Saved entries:
== == ==

(** The store after replaying [wit_log]. *)
Definition wit_restored : World (DashMapEngine (gmap bytes ValueEntry)) := (apply_all wit_log wit_empty).2.

Lemma wit_log_ok : Forall (λ c, timeless c ∧ aof_encodable c ∧ is_write c = true) wit_log.
Proof. repeat constructor; unfold value_ok; simpl; lia. Qed.

Lemma wit_restored_holds : holds wit_restored (effects wit_log ∅).
Proof.
  destruct (apply_all_effects wit_log wit_empty ∅ wit_log_ok wit_empty_holds) as (w' & E & Hh).
  unfold wit_restored. by rewrite E.
Qed.

Lemma wit_apart_ok i : Forall writer_ok (wit_apart i) ∧ in_memory (stream (wit_apart i)).
Proof.
  destruct i as [|[|i]]; (split; [|by vm_compute]); repeat constructor; unfold value_ok; simpl; try lia.
Qed.

Lemma wit_apart_disjoint i j c d k :
  c ∈ wit_apart i → d ∈ wit_apart j → write_key c = Some k → write_key d = Some k → i = j.
Proof.
  destruct i as [|[|i]], j as [|[|j]]; try done; cbn; intros Hc Hd; set_unfold;
    repeat match goal with H : _ ∨ _ |- _ => destruct H | H : False |- _ => destruct H end; subst; try done;
    by intros [= <-].
Qed.

(** A run after which no entry is on its way, as a test. *)
Definition idle_check (o : option (State (M := gmap bytes ValueEntry) * list Entry)) : bool :=
  match o with Some (st, _) => forallb (λ c, bool_decide (due_entry (conn_pc c) = [])) (conns st) | None => false end.

Lemma idle_check_spec o :
  idle_check o = true →
  ∃ st tr, o = Some (st, tr) ∧ ∀ i pc, conn_pcs st i = Some pc → due_entry pc = [].
Proof.
  destruct o as [[st tr]|]; [|done]. cbn. intros H. exists st, tr. split; [done|].
  unfold conn_pcs. intros i pc (c & Hc & ->)%fmap_Some. apply list_elem_of_lookup_2 in Hc.
  rewrite forallb_forall in H. apply list_elem_of_In, H in Hc. by apply bool_decide_eq_true_1 in Hc.
Qed.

== == ==

TASK PROMPT: Scan the lines above for "(** A run after" and for "destruct o as". Repeat exactly the line holding each of them and every line in between.

EXPECTED ANSWER:
(** A run after which no entry is on its way, as a test. *)
Definition idle_check (o : option (State (M := gmap bytes ValueEntry) * list Entry)) : bool :=
  match o with Some (st, _) => forallb (λ c, bool_decide (due_entry (conn_pc c) = [])) (conns st) | None => false end.

Lemma idle_check_spec o :
  idle_check o = true →
  ∃ st tr, o = Some (st, tr) ∧ ∀ i pc, conn_pcs st i = Some pc → due_entry pc = [].
Proof.
  destruct o as [[st tr]|]; [|done]. cbn. intros H. exists st, tr. split; [done|].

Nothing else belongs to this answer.